Only one stretch of the data below is needed. Output the lines from the one with "rewrite (gather_delete ho_queue" up to and including the one with "Definition queue_of (hosts", exactly as they stand.

## [Data supplied]
⁂

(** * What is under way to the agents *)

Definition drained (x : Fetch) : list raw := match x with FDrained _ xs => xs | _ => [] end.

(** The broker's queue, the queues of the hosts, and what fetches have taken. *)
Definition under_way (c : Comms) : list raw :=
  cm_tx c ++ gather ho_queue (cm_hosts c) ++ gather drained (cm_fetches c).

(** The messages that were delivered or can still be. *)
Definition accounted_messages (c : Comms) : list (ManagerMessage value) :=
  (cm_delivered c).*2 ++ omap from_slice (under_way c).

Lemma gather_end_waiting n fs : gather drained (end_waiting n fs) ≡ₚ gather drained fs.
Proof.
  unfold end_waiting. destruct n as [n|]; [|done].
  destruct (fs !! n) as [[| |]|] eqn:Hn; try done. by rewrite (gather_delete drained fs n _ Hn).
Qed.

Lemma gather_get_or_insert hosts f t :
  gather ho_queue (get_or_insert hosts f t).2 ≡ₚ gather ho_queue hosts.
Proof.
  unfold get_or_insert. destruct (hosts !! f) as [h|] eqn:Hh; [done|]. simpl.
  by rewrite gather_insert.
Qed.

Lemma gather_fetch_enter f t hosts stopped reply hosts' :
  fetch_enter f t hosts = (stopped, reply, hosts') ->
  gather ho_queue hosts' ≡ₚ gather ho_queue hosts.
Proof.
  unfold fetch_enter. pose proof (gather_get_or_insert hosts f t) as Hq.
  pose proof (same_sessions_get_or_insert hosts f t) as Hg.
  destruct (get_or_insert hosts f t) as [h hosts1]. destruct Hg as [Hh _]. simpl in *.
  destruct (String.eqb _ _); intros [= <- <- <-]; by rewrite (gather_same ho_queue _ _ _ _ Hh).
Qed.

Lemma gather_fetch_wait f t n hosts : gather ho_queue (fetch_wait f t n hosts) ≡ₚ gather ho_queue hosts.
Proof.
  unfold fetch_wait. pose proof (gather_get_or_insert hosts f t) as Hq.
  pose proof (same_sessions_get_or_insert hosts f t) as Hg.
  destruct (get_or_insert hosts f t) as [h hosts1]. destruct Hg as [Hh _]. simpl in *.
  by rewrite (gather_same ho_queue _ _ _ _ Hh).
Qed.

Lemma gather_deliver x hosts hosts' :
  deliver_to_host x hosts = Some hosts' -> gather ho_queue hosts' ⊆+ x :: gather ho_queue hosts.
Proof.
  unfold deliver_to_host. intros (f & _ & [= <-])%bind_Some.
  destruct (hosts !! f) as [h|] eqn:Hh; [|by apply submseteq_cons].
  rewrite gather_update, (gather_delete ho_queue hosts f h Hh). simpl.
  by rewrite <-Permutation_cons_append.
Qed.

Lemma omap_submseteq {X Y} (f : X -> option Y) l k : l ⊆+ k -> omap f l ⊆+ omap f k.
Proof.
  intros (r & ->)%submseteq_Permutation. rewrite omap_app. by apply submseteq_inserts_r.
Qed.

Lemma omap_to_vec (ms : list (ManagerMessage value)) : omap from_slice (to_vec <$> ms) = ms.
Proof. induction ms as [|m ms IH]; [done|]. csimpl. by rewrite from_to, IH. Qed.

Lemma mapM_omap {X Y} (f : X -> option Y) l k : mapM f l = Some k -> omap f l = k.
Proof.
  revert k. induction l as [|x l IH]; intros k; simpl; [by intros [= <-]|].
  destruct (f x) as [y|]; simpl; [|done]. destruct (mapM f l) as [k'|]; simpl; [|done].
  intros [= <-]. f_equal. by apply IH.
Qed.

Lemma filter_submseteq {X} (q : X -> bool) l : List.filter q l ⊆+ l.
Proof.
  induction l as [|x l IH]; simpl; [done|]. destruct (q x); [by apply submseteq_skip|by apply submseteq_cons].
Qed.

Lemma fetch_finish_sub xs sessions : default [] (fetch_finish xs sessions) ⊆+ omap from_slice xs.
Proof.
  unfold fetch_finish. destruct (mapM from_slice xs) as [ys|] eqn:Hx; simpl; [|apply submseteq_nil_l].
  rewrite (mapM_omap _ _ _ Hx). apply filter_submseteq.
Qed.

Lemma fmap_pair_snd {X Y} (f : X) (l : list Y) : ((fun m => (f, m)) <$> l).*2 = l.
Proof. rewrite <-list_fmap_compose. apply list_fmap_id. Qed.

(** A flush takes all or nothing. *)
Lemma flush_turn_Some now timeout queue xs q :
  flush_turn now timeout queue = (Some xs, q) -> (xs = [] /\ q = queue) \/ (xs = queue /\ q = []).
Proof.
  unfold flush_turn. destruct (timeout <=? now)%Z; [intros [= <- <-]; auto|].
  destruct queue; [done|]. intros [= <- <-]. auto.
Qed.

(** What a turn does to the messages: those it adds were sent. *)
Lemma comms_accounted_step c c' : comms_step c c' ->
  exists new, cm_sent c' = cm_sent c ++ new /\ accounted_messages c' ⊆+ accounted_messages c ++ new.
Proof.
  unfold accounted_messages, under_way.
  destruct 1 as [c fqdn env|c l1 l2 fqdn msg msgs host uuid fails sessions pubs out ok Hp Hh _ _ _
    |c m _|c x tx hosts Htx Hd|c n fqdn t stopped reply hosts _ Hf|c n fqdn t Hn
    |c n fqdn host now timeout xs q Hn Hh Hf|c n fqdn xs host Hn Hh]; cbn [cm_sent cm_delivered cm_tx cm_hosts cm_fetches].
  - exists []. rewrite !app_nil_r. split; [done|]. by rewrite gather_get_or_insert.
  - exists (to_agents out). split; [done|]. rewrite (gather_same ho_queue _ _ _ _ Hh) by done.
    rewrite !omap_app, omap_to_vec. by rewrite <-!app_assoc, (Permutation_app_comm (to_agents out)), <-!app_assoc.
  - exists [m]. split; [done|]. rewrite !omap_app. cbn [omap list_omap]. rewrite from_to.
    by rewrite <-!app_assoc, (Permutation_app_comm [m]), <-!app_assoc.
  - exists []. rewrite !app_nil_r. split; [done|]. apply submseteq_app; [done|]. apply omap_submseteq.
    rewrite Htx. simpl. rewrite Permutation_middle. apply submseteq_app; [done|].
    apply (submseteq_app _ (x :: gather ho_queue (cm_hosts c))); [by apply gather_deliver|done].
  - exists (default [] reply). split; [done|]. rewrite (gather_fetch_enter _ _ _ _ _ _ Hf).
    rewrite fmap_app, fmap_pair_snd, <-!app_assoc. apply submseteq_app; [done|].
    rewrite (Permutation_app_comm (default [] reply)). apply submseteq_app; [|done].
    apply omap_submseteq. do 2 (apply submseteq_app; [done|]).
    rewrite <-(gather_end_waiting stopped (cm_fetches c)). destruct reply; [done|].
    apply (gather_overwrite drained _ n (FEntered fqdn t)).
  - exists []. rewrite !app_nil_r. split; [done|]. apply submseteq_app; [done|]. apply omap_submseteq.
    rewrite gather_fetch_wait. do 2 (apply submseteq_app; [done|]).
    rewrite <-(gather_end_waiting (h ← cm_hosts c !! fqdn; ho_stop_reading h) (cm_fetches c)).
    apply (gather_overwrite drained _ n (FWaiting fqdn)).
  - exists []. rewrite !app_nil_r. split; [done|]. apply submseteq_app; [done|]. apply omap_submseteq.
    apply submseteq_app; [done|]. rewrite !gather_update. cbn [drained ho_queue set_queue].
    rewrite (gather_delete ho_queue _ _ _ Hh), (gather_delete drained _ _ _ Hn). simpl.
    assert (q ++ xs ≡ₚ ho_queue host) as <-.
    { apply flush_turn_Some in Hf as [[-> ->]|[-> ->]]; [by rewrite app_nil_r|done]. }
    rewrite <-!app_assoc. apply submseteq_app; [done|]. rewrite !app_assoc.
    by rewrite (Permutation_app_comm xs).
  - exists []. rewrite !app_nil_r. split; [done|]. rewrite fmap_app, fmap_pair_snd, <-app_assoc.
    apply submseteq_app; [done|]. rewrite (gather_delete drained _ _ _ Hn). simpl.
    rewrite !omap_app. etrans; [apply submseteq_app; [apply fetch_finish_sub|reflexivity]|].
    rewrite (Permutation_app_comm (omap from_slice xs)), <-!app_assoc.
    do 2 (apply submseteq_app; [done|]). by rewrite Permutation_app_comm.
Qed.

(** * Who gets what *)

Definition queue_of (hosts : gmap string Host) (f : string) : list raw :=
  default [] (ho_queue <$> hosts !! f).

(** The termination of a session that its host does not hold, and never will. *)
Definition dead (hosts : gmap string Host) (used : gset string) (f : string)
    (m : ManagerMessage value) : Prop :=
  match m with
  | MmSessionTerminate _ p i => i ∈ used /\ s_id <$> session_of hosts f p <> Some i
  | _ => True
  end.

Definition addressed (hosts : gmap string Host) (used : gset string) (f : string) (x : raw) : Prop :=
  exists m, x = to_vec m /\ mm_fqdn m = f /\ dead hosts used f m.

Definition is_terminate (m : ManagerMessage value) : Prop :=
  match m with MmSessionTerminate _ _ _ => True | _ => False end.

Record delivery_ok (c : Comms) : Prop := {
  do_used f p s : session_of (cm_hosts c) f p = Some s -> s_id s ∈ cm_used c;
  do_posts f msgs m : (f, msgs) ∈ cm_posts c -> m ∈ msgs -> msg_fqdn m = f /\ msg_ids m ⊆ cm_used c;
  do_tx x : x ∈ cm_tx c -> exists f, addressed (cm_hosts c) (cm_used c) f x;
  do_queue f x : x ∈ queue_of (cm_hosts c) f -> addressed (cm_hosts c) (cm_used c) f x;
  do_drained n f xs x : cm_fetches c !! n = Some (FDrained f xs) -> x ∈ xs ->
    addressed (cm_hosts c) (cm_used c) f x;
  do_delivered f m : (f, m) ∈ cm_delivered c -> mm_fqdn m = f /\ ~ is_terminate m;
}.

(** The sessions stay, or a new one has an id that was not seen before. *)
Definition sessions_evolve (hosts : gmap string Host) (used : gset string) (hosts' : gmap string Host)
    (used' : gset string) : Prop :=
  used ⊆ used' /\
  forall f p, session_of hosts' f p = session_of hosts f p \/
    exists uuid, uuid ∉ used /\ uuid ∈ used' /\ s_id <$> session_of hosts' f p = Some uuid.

⁂

## [Solved exercise]
    rewrite (gather_delete ho_queue _ _ _ Hh), (gather_delete drained _ _ _ Hn). simpl.
    assert (q ++ xs ≡ₚ ho_queue host) as <-.
    { apply flush_turn_Some in Hf as [[-> ->]|[-> ->]]; [by rewrite app_nil_r|done]. }
    rewrite <-!app_assoc. apply submseteq_app; [done|]. rewrite !app_assoc.
    by rewrite (Permutation_app_comm xs).
  - exists []. rewrite !app_nil_r. split; [done|]. rewrite fmap_app, fmap_pair_snd, <-app_assoc.
    apply submseteq_app; [done|]. rewrite (gather_delete drained _ _ _ Hn). simpl.
    rewrite !omap_app. etrans; [apply submseteq_app; [apply fetch_finish_sub|reflexivity]|].
    rewrite (Permutation_app_comm (omap from_slice xs)), <-!app_assoc.
    do 2 (apply submseteq_app; [done|]). by rewrite Permutation_app_comm.
Qed.

(** * Who gets what *)

Definition queue_of (hosts : gmap string Host) (f : string) : list raw :=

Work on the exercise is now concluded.